Exercise aim = Among the entries below, extract exactly the lines that run from the one with "Definition event_order_rows (o" through the one with "(** The position", both ends included.

—————

(* ===== verification/Transact.v ===== *)
(** * Transactions: tinycloud-core/src/db.rs 94-159, 734-847 and 1270-1717

    [transact] groups the events of a transaction by space, opens one epoch per
    space on top of the epochs no other builds on, orders the events in it and
    processes them.  A transaction that fails leaves the store as it was (its
    result is an error, the caller keeps the old one).  The iteration order of a
    [HashMap] is unspecified and is taken from [RowOrder], as the order of query
    results is; [setup] creates the block store and the key pair of a new
    space. *)
From S2P Require Import Prelude Str Chars Json Identity Resource Registry SqlCaveat ColumnEncryption Tables Chain Tokens Events Demo Delegation Invocation Revocation Kv.
From Stdlib Require Import Sorting.Permutation.

Inductive TxError :=
| TxDb (e : DbErr)
| TxInvalidDelegation (e : delegation.DelegationError)
| TxInvalidInvocation (e : invocation.InvocationError)
| TxInvalidRevocation (e : revocation.RevocationError)
| TxEncoding
| TxStoreSetup
| TxSecrets
| SpaceNotFound
| EpochInsert (e : DbErr)
| InvalidCid (s : string)
| TxEncryption (e : EncryptionError)
| TxChainTraversalLimitExceeded
| TxPanic.    (* the [unwrap] on an operation whose space has no epoch *)

Record Commit := mkCommit {
  c_rev : Hash;
  c_seq : Z;
  c_committed_events : list Hash;
  c_consumed_epochs : list Hash;
}.

Record TransactResult := mkTransactResult {
  commits : list (SpaceId * Commit);
  skipped_spaces : list SpaceId;
  delegation_cids : list Hash;
}.

(** The [From] conversions between the error types. *)
Definition tx_of_delegation (e : delegation.Error) : TxError :=
  match e with
  | delegation.InvalidDelegation e => TxInvalidDelegation e
  | delegation.Db e => TxDb e
  end.
Definition tx_of_invocation (e : invocation.Error) : TxError :=
  match e with
  | invocation.InvalidInvocation e => TxInvalidInvocation e
  | invocation.Db e => TxDb e
  end.
Definition tx_of_revocation (e : revocation.Error) : TxError :=
  match e with
  | revocation.InvalidRevocation e => TxInvalidRevocation e
  | revocation.Db e => TxDb e
  end.

(** ** Spaces of a transaction *)

Notation EventSpaces := (list (SpaceId * list (Hash * Event))).

(** [entry(space).or_default()] and the push of an event not yet there. *)
Fixpoint add_event (s : SpaceId) (e : Hash * Event) (m : EventSpaces) : EventSpaces :=
  match m with
  | [] => [(s, [e])]
  | (s', es) :: m =>
      if decide (s' = s)
      then (s', if existsb (λ x, hash_eqb x.1 e.1) es then es else es ++ [e]) :: m
      else (s', es) :: add_event s e m
  end.

Definition add_events (e : Hash * Event) (ss : list SpaceId) (m : EventSpaces) : EventSpaces :=
  fold_left (λ m s, add_event s e m) ss m.

Section Transact.
Context `{Keccak256} `{Blake3} `{CidLib} `{RowOrder} `{TokenLib} `{HookFormats} `{DagCbor}.

Definition revoked_hash (e : Event) : option Hash :=
  match e with ERevocation r _ => Some (hash_of_cid (ri_revoked r)) | _ => None end.

Definition event_spaces (db : Tables.Db) (ev : list (Hash * Event)) : EventSpaces :=
  let targets := omap (λ e, revoked_hash e.2) ev in
  let revoked_events := select (λ o, mem (ev_event o) targets) (event_order db) in
  fold_left (λ m e,
    add_events e
      (match e.2 with
       | EDelegation d _ => cap_spaces (di_capabilities d)
       | EInvocation i _ _ => cap_spaces (ii_capabilities i)
       | ERevocation r _ =>
           omap (λ o, if hash_eqb (hash_of_cid (ri_revoked r)) (ev_event o) then Some (ev_space o) else None)
             revoked_events
       end) m) ev [].

(** A [tinycloud.space/host] capability on the space itself. *)
Definition hosted_space (c : Capability) : option SpaceId :=
  match cap_resource c with
  | TinyCloud r =>
      if bool_decide (cap_ability c = "tinycloud.space/host") && bool_decide (path r = None) &&
         bool_decide (service r = "space") && bool_decide (query r = None) && bool_decide (fragment r = None)
      then Some (space r) else None
  | Other _ => None
  end.

Definition hosted_spaces (evs : list (Hash * Event)) : list SpaceId :=
  dedup (flat_map (λ e, match e.2 with
                        | EDelegation d _ => omap hosted_space (di_capabilities d)
                        | _ => []
                        end) evs).

Definition is_delegation (e : Event) : bool := match e with EDelegation _ _ => true | _ => false end.

(** ** Epochs *)

(** [max(seq) + 1] over the space's events, 0 for a space without events. *)
Definition max_seq (db : Tables.Db) (s : SpaceId) : option Z :=
  foldr (λ o m, if bool_decide (ev_space o = s)
                then Some (match m with Some n => Z.max (ev_seq o) n | None => ev_seq o end) else m)
    None (event_order db).
Definition next_seq (db : Tables.Db) (s : SpaceId) : Z :=
  match max_seq db s with Some n => (n + 1)%Z | None => 0%Z end.

(** The epochs of the space that are no epoch's parent. *)
Definition most_recent (db : Tables.Db) (s : SpaceId) : list Hash :=
  e_id <$> select (λ e, bool_decide (e_space e = s) &&
                        negb (existsb (λ o, hash_eqb (eo_parent o) (e_id e) && bool_decide (eo_space o = e_space e))
                                (epoch_order db))) (epochs db).

Record SpaceOrder := mkSpaceOrder {
  so_space : SpaceId;
  so_seq : Z;
  so_epoch : Hash;
  so_parents : list Hash;
  so_events : list (Hash * Event);
}.

Definition order_space (db : Tables.Db) (se : SpaceId * list (Hash * Event)) : SpaceOrder :=
  let '(s, es) := se in
  let parents := most_recent db s in
  mkSpaceOrder s (next_seq db s) (epoch_hash s es parents) parents es.

Definition epoch_row (o : SpaceOrder) : EpochRow := mkEpochRow (so_seq o) (so_epoch o) (so_space o).
Definition epoch_order_rows (o : SpaceOrder) : list EpochOrderRow :=
  (λ p, mkEpochOrderRow p (so_epoch o) (so_space o)) <$> so_parents o.
Definition event_order_rows (o : SpaceOrder) : list EventOrderRow :=
  imap (λ n e, mkEventOrderRow (so_seq o) (so_epoch o) (Z.of_nat n) e.1 (so_space o)) (so_events o).

(** The position of an event in its epoch, and the version of its operations. *)
Fixpoint event_index (h : Hash) (n : nat) (es : list (Hash * Event)) : option Z :=
  match es with
  | [] => None
  | e :: es => if hash_eqb e.1 h then Some (Z.of_nat n) else event_index h (S n) es
  end.

Definition op_version (orders : list SpaceOrder) (h : Hash) (s : SpaceId) : option (Z * Hash * Z) :=
  o ← find (λ o, bool_decide (so_space o = s)) orders;
  n ← event_index h 0 (so_events o);
  Some (so_seq o, so_epoch o, n).

Definition version_ops (orders : list SpaceOrder) (h : Hash) (ops : list Operation)
    : result TxError (list VersionedOperation) :=
  try_map (λ op, '(seq, epoch, es) ← ok_or (op_version orders h (op_space op)) TxPanic;
                 Ok (version op seq epoch es)) ops.

(** ** Processing *)

Section Process.
Context (encryption : option ColumnEncryption) (nonce : Hash → string) (now : Z).

(** One event; the hash it returns is recorded for delegations. *)
Definition process_event (versions : list Operation → result TxError (list VersionedOperation))
    (db : Tables.Db) (h : Hash) (e : Event) : result TxError (list Hash * Tables.Db) :=
  match e with
  | EDelegation d bytes =>
      '(cid, db) ← map_err tx_of_delegation (delegation.process db d bytes encryption (nonce h) now);
      Ok ([cid], db)
  | EInvocation i bytes ops =>
      ops ← versions ops;
      '(_, db) ← map_err tx_of_invocation (invocation.process db i bytes ops encryption (nonce h) now);
      Ok ([], db)
  | ERevocation r bytes =>
      '(_, db) ← map_err tx_of_revocation (revocation.process db r bytes now);
      Ok ([], db)
  end.

Fixpoint process_events (versions : Hash → list Operation → result TxError (list VersionedOperation))
    (db : Tables.Db) (evs : list (Hash * Event)) : result TxError (list Hash * Tables.Db) :=
  match evs with
  | [] => Ok ([], db)
  | (h, e) :: evs =>
      '(cids, db) ← process_event (versions h) db h e;
      '(cids', db) ← process_events versions db evs;
      Ok (cids ++ cids', db)
  end.

(** The spaces that get an epoch and those that are skipped: a transaction of
    delegations leaves out the spaces that do not exist, any other fails. *)
Definition choose_spaces (db : Tables.Db) (new : list SpaceId) (delegation_only : bool) (m : EventSpaces)
    : result TxError (EventSpaces * list SpaceId) :=
  let exists_ s := has_space db s || mem s new in
  if delegation_only
  then Ok (List.filter (λ x, exists_ x.1) m, List.filter (λ s, negb (exists_ s)) m.*1)
  else if existsb (λ s, negb (exists_ s)) m.*1 then Err SpaceNotFound
  else Ok (m, []).

Definition open_epochs (db : Tables.Db) (orders : list SpaceOrder) : result TxError Tables.Db :=
  db ← map_err EpochInsert (insert_epochs (epoch_row <$> orders) db);
  db ← map_err TxDb (insert_epoch_order (flat_map epoch_order_rows orders) db);
  map_err TxDb (insert_event_order (flat_map event_order_rows orders) db).

Definition insert_new_spaces (db : Tables.Db) (new : list SpaceId) : result TxError Tables.Db :=
  match new with
  | [] => Ok db
  | _ => match insert_spaces new db with
         | Err RecordNotInserted => Ok db
         | r => map_err TxDb r
         end
  end.

Definition transact (setup : SpaceId → result TxError unit) (db : Tables.Db) (events : list Event)
    : result TxError (TransactResult * Tables.Db) :=
  let evs := (λ e, (event_hash e, e)) <$> events in
  let m := row_order (event_spaces db evs) in
  let new := hosted_spaces evs in
  db ← insert_new_spaces db new;
  '(m, skipped) ← choose_spaces db new (forallb (λ e, is_delegation e.2) evs) m;
  match m with
  | [] =>
      '(cids, db) ← process_events (λ _ _, Ok []) db evs;
      _ ← for_each setup new;
      Ok (mkTransactResult [] skipped cids, db)
  | _ =>
      let orders := order_space db <$> m in
      db ← open_epochs db orders;
      '(cids, db) ← process_events (version_ops orders) db evs;
      _ ← for_each setup new;
      Ok (mkTransactResult
            ((λ o, (so_space o, mkCommit (so_epoch o) (so_seq o) (so_events o).*1 (so_parents o))) <$> orders)
            skipped cids, db)
  end.

End Process.

(** ** Entry points *)

(** [acquire_chain_guards]: the nodes whose locks are taken, in order.  One call is
    modelled at a time, so the locks themselves are not part of the state. *)
Definition chain_guards (db : Tables.Db) (roots : list Hash) : result TxError (list Hash) :=
  keys ← map_err (λ e, match e with
                       | ChainDb e => TxDb e
                       | LimitExceeded => TxChainTraversalLimitExceeded
                       end) (ancestor_chain_ids_for_roots db roots);
  Ok (dedup (sort_by hash_leb keys)).

Section Entry.
Context (encryption : option ColumnEncryption) (nonce : Hash → string) (now : Z)
        (setup : SpaceId → result TxError unit).

Definition delegate (db : Tables.Db) (d : DelegationInfo) (bytes : string)
    : result TxError (TransactResult * Tables.Db) :=
  _ ← chain_guards db (hash_of_cid <$> di_parents d);
  transact encryption nonce now setup db [EDelegation d bytes].

Definition revoke (db : Tables.Db) (r : RevocationInfo) (bytes : string)
    : result TxError (TransactResult * Tables.Db) :=
  _ ← chain_guards db (hash_of_cid (ri_revoked r) :: (hash_of_cid <$> ri_parents r));
  transact encryption nonce now setup db [ERevocation r bytes].

End Entry.

Inductive DelegationStatus := Active | Revoked | Expired | Unavailable.

Definition delegation_status (db : Tables.Db) (target : Hash) (invoker : string) (proofs : list Cid) (now : Z)
    : result TxError (option DelegationStatus) :=
  if (1 <? length proofs)%nat then Ok None
  else
    match revocation.find_delegation db target with
    | None => Ok None
    | Some d =>
        let ability_rows := select (λ a, hash_eqb (a_delegation a) target) (abilities db) in
        match chain_guards db (target :: (hash_of_cid <$> proofs)) with
        | Err TxChainTraversalLimitExceeded => Ok (Some Unavailable)
        | Err e => Err e
        | Ok _ =>
            decision ← map_err TxDb
              (revocation.control_proof_decision db invoker proofs "tinycloud.delegation/status" target now);
            match revocation.decision_principal decision with
            | None => Ok None
            | Some principal =>
                if negb (did_principal_matches (d_delegator d) principal
                         || did_principal_matches (d_delegatee d) principal
                         || existsb (λ a, match resource_space (a_resource a) with
                                          | Some s => did_principal_matches (base_did s) principal
                                          | None => false
                                          end) ability_rows)
                then Ok None
                else if is_revoked db target then Ok (Some Revoked)
                else
                  match first_revoked_ancestor db target with
                  | Ok (Some _) => Ok (Some Revoked)
                  | Err LimitExceeded => Ok (Some Unavailable)
                  | Err (ChainDb e) => Err (TxDb e)
                  | Ok None =>
                      if match d_expiry d with Some e => (e <=? now)%Z | None => false end
                      then Ok (Some Expired)
                      else if match d_not_before d with Some n => (now <? n)%Z | None => false end
                      then Ok (Some Unavailable)
                      else Ok (Some Active)
                  end
            end
        end
    end.

End Transact.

—————

Answer to this problem =
Definition event_order_rows (o : SpaceOrder) : list EventOrderRow :=
  imap (λ n e, mkEventOrderRow (so_seq o) (so_epoch o) (Z.of_nat n) e.1 (so_space o)) (so_events o).

(** The position of an event in its epoch, and the version of its operations. *)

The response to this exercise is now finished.